Using the information from your client interviews and competitive landscape research, develop user stories and outline conversion paths. Where do these two converge to produce positive outcomes for your users and your business?

They’ve told you what they like and what they want. You determine how those align with your goals by mapping those user paths to conversion. In other words, how will they use this site in a way that helps you to meet your goals?

A whiteboard is very handy at this point. This can be a simple list or flow chart (see below). As you map this out, a structure will begin to emerge. 

The key here is to keep things relatively fluid. You’re not designing the website right now; you are determining how it needs to be structured to meet the needs of your customers and your business goals.

Outline digital marketing efforts against website needs

Once you have mapped out your user journeys and conversion paths, you’ll want to consider how other digital marketing tools and tactics will integrate with the new website to make these journeys possible. 

For example, in those user stories, you have identified their need to interact with a chatbot or live chat feature. You could use a standalone chat tool or, even better, a chat tool from your marketing automation platform, like HubSpot. 

You might also consider communicating with these customers on and off the site using automated workflows and drip campaigns. Or perhaps you want to catch them after they leave the site with a retargeting campaign that entices them to return. 
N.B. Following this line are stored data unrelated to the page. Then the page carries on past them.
Definition read_firewall (value : json) : parsed UndoPayload :=
  let? name := value_string "policy" value in
  require negb (is_empty name) in
  Accepted (PFirewall (mkFirewall name)).

Definition read_grub (value : json) : parsed UndoPayload :=
  let? key := value_string "key" value in
  let? applied := string_field "applied_value" value in
  let p := mkGrub key applied in
  require validateGrubUndoPayload p in
  Accepted (PGrub p).

Definition read_sssd (value : json) : parsed UndoPayload :=
  let? section := string_field "section" value in
  let? option := string_field "option" value in
  let? applied := string_field "applied_value" value in
  let p := mkSssd section option applied in
  require validateSssdUndoPayload p in
  Accepted (PSssd p).

Definition read_before_kind (text : string) : parsed KerberosBeforeKind :=
  if String.eqb text "present" then Accepted KPresent
  else if String.eqb text "missing" then Accepted KMissing else Rejected.

Definition read_kerberos (value : json) : parsed UndoPayload :=
  let? section := string_field "section" value in
  let? relation := string_field "relation" value in
  let? applied := string_field "applied_value" value in
  let? kindText := string_field "before_kind" value in
  let? kind := read_before_kind kindText in
  let? raw := string_field "before_raw_line" value in
  let? existed := bool_field "section_existed_before" value in
  let p := mkKerberos section relation applied kind raw existed in
  require validateKerberosUndoPayload p in
  Accepted (PKerberos p).

Definition read_placement (text : string) : parsed PamProviderBlockPlacementContract :=
  if String.eqb text "beginning" then Accepted Beginning
  else if String.eqb text "end" then Accepted End_ else Rejected.

Definition read_entry (value : json) : parsed UndoPayload :=
  let? name := string_field "policy" value in
  let? provider := string_field "provider" value in
  let? path := string_field "config_path" value in
  let? key := string_field "managed_key" value in
  let? applied := string_field "applied_body" value in
  let? previous := string_field "previous_applied_body" value in
  let? placementText := string_field "placement" value in
  let? placement := read_placement placementText in
  let p := mkEntry name provider path key applied previous placement in
  require validatePamProviderManagedEntryUndoPayload p in
  Accepted (PEntry p).

Definition read_previous_enabled (text : string) : parsed (option bool) :=
  if String.eqb text "none" then Accepted None
  else if String.eqb text "enabled" then Accepted (Some true)
  else if String.eqb text "disabled" then Accepted (Some false) else Rejected.

Definition read_flag (value : json) : parsed UndoPayload :=
  let? name := string_field "policy" value in
  let? provider := string_field "provider" value in
  let? path := string_field "config_path" value in
  let? key := string_field "managed_key" value in
  let? enabled := bool_field "applied_enabled" value in
  let? previousText := string_field "previous_applied_enabled" value in
  let? previous := read_previous_enabled previousText in
  let? placementText := string_field "placement" value in
  let? placement := read_placement placementText in
  let? idItems := array_field "suppression_ids" value in
  let? ids := all_strings idItems in
  let? previousItems := array_field "previous_suppression_ids" value in
  let? previousIds := all_strings previousItems in
  let p := mkFlag name provider path key enabled previous placement ids previousIds in
  require validatePamProviderManagedFlagUndoPayload p in
  Accepted (PFlag p).
Definition abortSysctlNoEffect (clock : nat → Z) (i : MutationId) (inlineNotInstalled : bool) (j : Journal)
    : M (flow bool * Journal) :=
  match pending_record i j with
  | None => refuse false j
  | Some (r, p, x) =>
      if sys_attempted x && negb inlineNotInstalled then refuse false j
      else if negb (sys_hadApplied x) then discardImpl i true j
      else persistRecordChange clock i
             (with_error "" (with_status Applied (with_payload (PSetting (with_sysctl (resolved_state x) p)) r))) j
  end.

Definition with_release (rel : option SysctlReleaseIntent) (x : SysctlSettingState) : SysctlSettingState :=
  mkSysctl (sys_version x) (sys_containerCreated x) (sys_containerIdentity x) (sys_legacyContainerOrigin x) (sys_pending x)
    (sys_hadApplied x) (sys_previousLegacy x) (sys_attempted x) (sys_targetValue x) rel.

Definition beginSysctlRelease (clock : nat → Z) (i : MutationId) (before target : option AtomicTargetState) (j : Journal)
    : M (flow bool * Journal) :=
  match find_record i (records j) with
  | None => refuse false j
  | Some r =>
      match setting_of r with
      | None => refuse false j
      | Some p =>
          if negb (usable j) || negb (lifecycleInitialized j) || negb (active_sysctl r) ||
             match set_sysctl p with Some x => sys_pending x || is_some (sys_release x) | None => false end
          then refuse false j
          else if existsb (λ other, active_sysctl other && negb (has_id i other) && busy other) (records j) then refuse false j
          else
            let release := mkRelease 1 (negb (is_some (set_sysctl p))) before target None in
            let x := match set_sysctl p with
                     | Some x => x
                     | None => mkSysctl 1 false None i false false false false "" None
                     end in
            persistRecordChange clock i
              (with_error "" (with_status Prepared (with_payload (PSetting (with_sysctl (Some (with_release (Some release) x)) p)) r))) j
      end
  end.

Definition noteSysctlReleasePrepared (clock : nat → Z) (i : MutationId) (prepared : AtomicTargetState) (j : Journal)
    : M (flow bool * Journal) :=
  match r ← find_record i (records j); p ← setting_of r; x ← set_sysctl p; rel ← sys_release x; Some (r, p, x, rel) with
  | None => refuse false j
  | Some (r, p, x, rel) =>
      if negb (usable j) then refuse false j
      else
        let rel' := mkRelease (rel_version rel) (rel_previousLegacy rel) (rel_before rel) (rel_target rel) (Some prepared) in
        persistRecordChange clock i (with_payload (PSetting (with_sysctl (Some (with_release (Some rel') x)) p)) r) j
  end.

Definition same_inode (a b : AtomicTargetState) : bool :=
  bool_decide (device (identity a) = device (identity b)) && bool_decide (inode (identity a) = inode (identity b)).

(** The published container is the one intended: the temporary file recorded
    before its rename, or the unchanged original. *)
Definition exact_receipt (intent : SysctlReleaseIntent) (published : option AtomicTargetState) : bool :=
  match rel_target intent, published with
  | None, None => true
  | Some target, Some p =>
      sysctlSameBytesMetadata p target &&
      (match rel_prepared intent with Some prepared => same_inode prepared p | None => false end ||
       match rel_before intent with Some before => sysctlSameBytesMetadata before p && same_inode before p | None => false end)
  | _, _ => false
  end.

Definition finishSysctlRelease (clock : nat → Z) (i : MutationId) (published : option AtomicTargetState) (j : Journal)
    : M (flow bool * Journal) :=
  match find_record i (records j) with
  | None => refuse false j
  | Some r =>
      if negb (usable j) || negb (lifecycleInitialized j) || negb (active_sysctl r) then refuse false j
      else match p ← setting_of r; x ← set_sysctl p; intent ← sys_release x; Some (p, x, intent) with
           | None => refuse false j
           | Some (p, x, intent) =>
               if sys_pending x || negb (exact_receipt intent published) then refuse false j
               else
                 let state := if rel_previousLegacy intent then None else Some (with_release None x) in
                 let r' := with_updated (clock 0) (with_error "" (with_status RolledBack
                             (with_payload (PSetting (with_sysctl state p)) r))) in
                 let l := change_first (has_id i) (λ _, r') (records j) in
                 match published with
                 | None => if existsb owns_created l then refuse false j else persistSysctlChange l j
                 | Some container => persistSysctlChange (rebind_owners (λ n, clock (S n)) (identity container) l) j
                 end
           end
  end.
End journal.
Your whiteboard might look something like this…

Outline user journeys

You can formalize this structure using wireframing tools. Tools like Balsamic, Miro, and Figma are very cost-effective and easy to use. 

Brutal trimming of website needs

As you interview customers and map out their stories against your business goals, you will see where certain pieces of your existing website are simply not needed. They either do not come up or are discussed as a detriment to the website.
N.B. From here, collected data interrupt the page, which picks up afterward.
(* ===== verification/JournalFacts.v ===== *)
(** The journal in memory: what loading establishes every operation keeps, so
    that what is written can always be loaded again. *)

From S2P Require Import Prelude PolicyModel FileModel AtomicWriter AtomicFacts Json JsonRead TargetStore OwnershipGrammar MutationRecord MutationValid MutationCodec CodecFacts CodecText Journal.
Open Scope string_scope.
Open Scope nat_scope.
Open Scope file_scope.

(** The tests known to hold, evaluated in a hypothesis. *)
Ltac rewrite_checks_in H := repeat match goal with Hb : ?b = true |- _ => assert_fails (unify Hb H); progress rewrite Hb in H end.

(** * Clashes between records *)

Section clashes.
Context {A : Type} (clash : A → A → bool).

Lemma no_clash_spec l : (∀ x y, clash x y = clash y x) →
  no_clash clash l = true ↔ ∀ i j x y, i ≠ j → l !! i = Some x → l !! j = Some y → clash x y = false.
Proof.
  intros Hsym. induction l as [|a l IH]; simpl; [by split; [intros _ i j x y _ ?|]|].
  rewrite andb_true_iff, IH, forallb_forall. split.
  - intros [Ha Hl] [|i] [|j] x y Hne Hx Hy; simpl in *; simplify_eq; [| |eauto].
    + apply negb_true_iff, Ha, list_elem_of_In, list_elem_of_lookup. eauto.
    + rewrite Hsym. apply negb_true_iff, Ha, list_elem_of_In, list_elem_of_lookup. eauto.
  - intros Hall. split.
    + intros y [j Hj]%list_elem_of_In%list_elem_of_lookup. apply negb_true_iff. by apply (Hall 0 (S j)).
    + intros i j x y Hne Hx Hy. apply (Hall (S i) (S j)); [lia|done..].
Qed.

Lemma no_clash_at l i j x y : (∀ x y, clash x y = clash y x) → no_clash clash l = true →
  l !! i = Some x → l !! j = Some y → i ≠ j → clash x y = false.
Proof. intros Hsym Hl Hx Hy Hne. by eapply (proj1 (no_clash_spec l Hsym) Hl i j). Qed.

Lemma no_clash_insert l k r r' : (∀ x y, clash x y = clash y x) → no_clash clash l = true → l !! k = Some r →
  (∀ i y, i ≠ k → l !! i = Some y → clash r' y = false) → no_clash clash (<[k := r']> l) = true.
Proof.
  intros Hsym H Hk Hnew. rewrite no_clash_spec in H |- * by done. intros i j x y Hne Hx Hy.
  pose proof (lookup_lt_Some _ _ _ Hk).
  destruct (decide (i = k)) as [->|Hi], (decide (j = k)) as [->|Hj]; rewrite ?list_lookup_insert_eq, ?list_lookup_insert_ne in * by done;
    simplify_eq; eauto.
Qed.

Lemma no_clash_snoc l r : (∀ x y, clash x y = clash y x) → no_clash clash l = true →
  (∀ y, y ∈ l → clash r y = false) → no_clash clash (l ++ [r])%list = true.
Proof.
  intros Hsym. induction l as [|a l IH]; intros H Hnew; [done|]. simpl in *. apply andb_true_iff in H as [Ha Hl]. apply andb_true_iff. split.
  - rewrite forallb_app, Ha. simpl. rewrite Hsym, Hnew by set_solver. done.
  - apply IH; [done|]. set_solver.
Qed.

Lemma no_clash_sublist l l' : l' `sublist_of` l → no_clash clash l = true → no_clash clash l' = true.
Proof.
  intros Hs. induction Hs as [|x l1 l2 Hs IH|x l1 l2 Hs IH]; simpl; [done| |].
  - rewrite !andb_true_iff. intros [Hx Hl]. split; [|auto]. apply forallb_forall. intros y Hy. rewrite forallb_forall in Hx. apply Hx.
    apply list_elem_of_In. apply list_elem_of_In in Hy. by eapply elem_of_sublist.
  - intros [_ Hl]%andb_true_iff. auto.
Qed.
End clashes.

Lemma same_id_sym a b : same_id a b = same_id b a.
Proof. apply bool_decide_ext. naive_solver. Qed.
Lemma same_identity_sym a b : same_identity a b = same_identity b a.
Proof.
  unfold same_identity. f_equal; [f_equal; apply bool_decide_ext; naive_solver|apply String.eqb_sym].
Qed.
Lemma active_twice_sym a b : active_twice a b = active_twice b a.
Proof. unfold active_twice. rewrite same_identity_sym, (andb_comm (isActive a)). done. Qed.
Lemma container_clash_sym a b : container_clash a b = container_clash b a.
Proof. unfold container_clash. rewrite (andb_comm (isActive a)). f_equal. destruct (payload (undo a)), (payload (undo b)); try done. apply String.eqb_sym. Qed.

Lemma meets_spec a b : meets a b = true ↔ ∃ x, x ∈ a ∧ x ∈ b.
Proof. unfold meets. rewrite existsb_exists. setoid_rewrite <-list_elem_of_In. setoid_rewrite bool_decide_eq_true. done. Qed.
Lemma meets_sym a b : meets a b = meets b a.
Proof. apply eq_true_iff_eq. rewrite !meets_spec. naive_solver. Qed.
Lemma flag_clash_sym a b : flag_clash a b = flag_clash b a.
Proof.
  unfold flag_clash. rewrite (andb_comm (isActive a)). f_equal. destruct (payload (undo a)), (payload (undo b)); try done.
  rewrite meets_sym. f_equal. apply String.eqb_sym.
Qed.

(** * The invariant *)

(** Every record is one the reader accepts, and so are they together. *)
Record Inv (j : Journal) : Prop := {
  inv_next : u64 (nextId j);
  inv_range : Forall record_range (records j);
  inv_loadable : forallb record_loadable (records j) = true;
  inv_ok : journal_ok (nextId j) (records j) = true
}.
Discuss these shortcomings and be prepared to make a substantial list of what should die. Be brutal. And look at your stats. Do you have sections of the site that get little traffic and contribute very little or nothing to the bottom line? Kill them all! 

One of the biggest mistakes that businesses make when overhauling their website is not cleaning house. Think about it like you’re moving into a new house. I don’t know about you, but when I move, a trip to Goodwill with bags and boxes of donatable items is always part of the process. 
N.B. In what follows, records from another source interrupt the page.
Lemma beginSysctlRelease_Inv i before target j w : Inv j → snapshot_range before → snapshot_range target →
  snapshot_loadable before = true → snapshot_loadable target = true → good j (beginSysctlRelease path clock i before target j w).1.2.
Proof.
  intros Hinv Hb Ht Hlb Hlt. unfold beginSysctlRelease. destruct (find_record i (records j)) as [r|] eqn:Hf; [|done]. unfold setting_of.
  destruct (payload (undo r)) as [p| | | | | | | | | | | | | | | | |] eqn:Hpay; try done. destruct (_ || _) eqn:Hg; [done|]. destruct (existsb _ _); [done|].
  destruct (find_in _ _ _ Hf) as [Hin Hid]. repeat (apply orb_false_iff in Hg as [Hg ?]).
  assert (active_sysctl r = true) as Ha by (by apply negb_false_iff). unfold active_sysctl in Ha. use_checks.
  destruct (Inv_records j r Hinv Hin) as ((Hrid & _) & _ & _).
  eapply persistRecordChange_Inv; [done|done|]. apply change_error, (setting_change j r p); try done.
  intros ? [= <-]. apply state_ok_release.
  - destruct (set_sysctl p) as [x|] eqn:Hx; [by eapply sysctl_known|]. split; [|done]. refine (conj _ (conj _ (conj _ _))); try done.
    cbn. by rewrite <-Hid.
  - intros ? [= <-]. cbn [rel_version rel_before rel_target rel_prepared]. rewrite Hlb, Hlt. by refine (conj _ (conj _ (conj _ (conj _ _)))).
Qed.

Lemma release_known x r : state_ok x → sys_release x = Some r →
  u32 (rel_version r) ∧ snapshot_range (rel_before r) ∧ snapshot_range (rel_target r) ∧ snapshot_range (rel_prepared r) ∧
  snapshot_loadable (rel_before r) && snapshot_loadable (rel_target r) && snapshot_loadable (rel_prepared r) = true.
Proof.
  intros [(_ & _ & _ & Hr) Hl] Hx. destruct (Hr r Hx) as (? & ? & ? & ?). unfold release_loadable in Hl. rewrite Hx in Hl. done.
Qed.

Lemma noteSysctlReleasePrepared_Inv i prepared j w : Inv j → snapshot_range (Some prepared) → snapshot_loadable (Some prepared) = true →
  good j (noteSysctlReleasePrepared path clock i prepared j w).1.2.
Proof.
  intros Hinv Hp Hl. unfold noteSysctlReleasePrepared. destruct (find_record i (records j)) as [r|] eqn:Hf; [|done]. cbn [base.mbind option_bind].
  unfold setting_of. destruct (payload (undo r)) as [p| | | | | | | | | | | | | | | | |] eqn:Hpay; try done. cbn [base.mbind option_bind].
  destruct (set_sysctl p) as [x|] eqn:Hx; [|done]. cbn [base.mbind option_bind]. destruct (sys_release x) as [rel|] eqn:Hrel; [|done].
  cbn [base.mbind option_bind]. destruct (usable j); [|done]. cbn [negb]. destruct (find_in _ _ _ Hf) as [Hin _].
  destruct (sysctl_known j r p x Hinv Hin Hpay Hx) as [Hok Hb]. eapply persistRecordChange_Inv; [done|done|].
  apply change_same_status, (setting_change j r p); try done. intros ? [= <-]. apply state_ok_release; [done|].
  destruct (release_known x rel Hok Hrel) as (? & ? & ? & _ & Hlo). intros ? [= <-]. cbn [rel_version rel_before rel_target rel_prepared].
  use_checks. rewrite_checks. by refine (conj _ (conj _ (conj _ (conj _ _)))).
Qed.

Lemma finishSysctlRelease_Inv i published j w : Inv j → snapshot_range published →
  good j (finishSysctlRelease path clock i published j w).1.2.
Proof.
  intros Hinv Hpub. unfold finishSysctlRelease. destruct (find_record i (records j)) as [r|] eqn:Hf; [|done].
  destruct (_ || _) eqn:Hg; [done|]. unfold setting_of. destruct (payload (undo r)) as [p| | | | | | | | | | | | | | | | |] eqn:Hpay; try done.
  cbn [base.mbind option_bind]. destruct (set_sysctl p) as [x|] eqn:Hx; [|done]. cbn [base.mbind option_bind].
  destruct (sys_release x) as [rel|] eqn:Hrel; [|done]. cbn [base.mbind option_bind]. destruct (_ || negb (exact_receipt _ _)); [done|].
  destruct (find_in _ _ _ Hf) as [Hin _]. destruct (sysctl_known j r p x Hinv Hin Hpay Hx) as [Hok Hb].
  set (r' := with_updated _ _). assert (sysctl_change r r') as Hch.
  { apply change_updated; [apply Hclock|]. apply change_error, (setting_change j r p); try done. cbn [set_sysctl with_sysctl].
    destruct (rel_previousLegacy rel); [done|]. intros ? [= <-]. by apply state_ok_release. }
  destruct published as [container|].
  - apply persistSysctlChange_Inv; [done|]. eapply rebind_steps; try done; [intros n; apply Hclock| |by eapply changed_steps].
    by apply (Hpub container).
  - destruct (existsb _ _); [done|]. apply persistSysctlChange_Inv; [done|]. by eapply changed_steps.
Qed.
End ops.

(** * Histories *)

(** The calls that change a journal, with what they are given. *)
Inductive call :=
  | CPrepare (record : MutationRecord)
  | CStatus (i : MutationId) (s : MutationStatus) (message : string)
  | CDiscard (i : MutationId)
  | CNormalizeUserCreation (i : MutationId) (proven : list UserCreationManagedAssignment)
  | CNormalizeLoginDefs (i : MutationId) (proven : string)
  | CNormalizeScoped (i : MutationId) (proven : list SudoScopedDefaultsWrapperProof)
  | CNormalizeAuthentication (i : MutationId) (proven : list AuthenticationProof)
  | CPrepareSysctl (p : PolicyRef) (key target : string) (created : bool) (origin : MutationId) (container : option AtomicTargetState)
  | CNoteSysctl (i : MutationId)
  | CFinishSysctl (i : MutationId) (published : AtomicTargetState)
  | CAbortSysctl (i : MutationId) (inlineNotInstalled : bool)
  | CBeginRelease (i : MutationId) (before target : option AtomicTargetState)
  | CNoteRelease (i : MutationId) (prepared : AtomicTargetState)
  | CFinishRelease (i : MutationId) (published : option AtomicTargetState).

Definition snapshot_fits (o : option AtomicTargetState) : Prop := snapshot_range o ∧ snapshot_loadable o = true.

(** What the callers guarantee, since the journal does not check it: the ids do
    not run out; a record to be prepared has no id yet, the backend of its
    payload, a named setting or firewall policy, and no sysctl release; no status
    call makes an inactive record active again or a resolved one prepared; and
    the numbers of files fit 64 bits. *)
Definition caller_ok (c : call) (j : Journal) : Prop :=
  (nextId j + 1 < 2 ^ 64)%Z ∧
  match c with
  | CPrepare record =>
      mid record = 0%Z ∧ status record = Prepared ∧ writer_ok (undo record) = true ∧ payload_range (payload (undo record))
  | CStatus i s _ => ∀ r, find_record i (records j) = Some r → no_revival s r
  | CPrepareSysctl _ _ _ _ origin container => u64 origin ∧ snapshot_range container
  | CFinishSysctl _ published => identity_range (identity published)
  | CBeginRelease _ before target => snapshot_fits before ∧ snapshot_fits target
  | CNoteRelease _ prepared => snapshot_fits (Some prepared)
  | CFinishRelease _ published => snapshot_range published
  | _ => True
  end.

Section history.
Context `{JsonText} `{JsonStrict} (path : string).

(** Whether a call succeeded, and what it leaves. *)
Definition answer {A} (ok : A → bool) (r : (flow A * Journal) * World) : flow bool * Journal * World :=
  (match r.1.1 with Returned a => Returned (ok a) | Thrown => Thrown end, r.1.2, r.2).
Don’t move old junk into your new website home. Now is the time to clean house. 

Outline the website functionality

Now that you’ve listened to your customers, outlined their needs, mapped those against your needs, and gotten rid of the junk, it’s time to identify all functionality — beyond what you’ve outlined in the tools and tactics step — that your site will need to best serve that target audience and your business goals. This doesn’t have to be technical. 

One of the things I always ask website clients to do is to “write the story of how this website will function.” In plain English, detail all the functionality this website must have. 

I then take these stories and review them with the development team to identify the ideal CMS for the site and any plugins or other tools that will be required to make their website story a reality. 

I’ve found that this is the best way to bridge the gap between client wants and developer needs. 

It’s not a beauty competition, it’s business!

Nowhere in this list did I mention design. That’s because your website is a digital marketing engine. It is the machine that generates outcomes online. 

Once you’ve identified your KPIs, mapped the user journeys, and outlined the functionality, the website design should basically be a paint-by-the-numbers exercise. Deliver everything you’ve outlined in the steps above, and your web design and development team will know exactly what to do. 

As you go through the design and build process, review everything against what you mapped out in your planning process. Is this design, this website going to deliver those KPIs?

That’s what matters. Now start planning!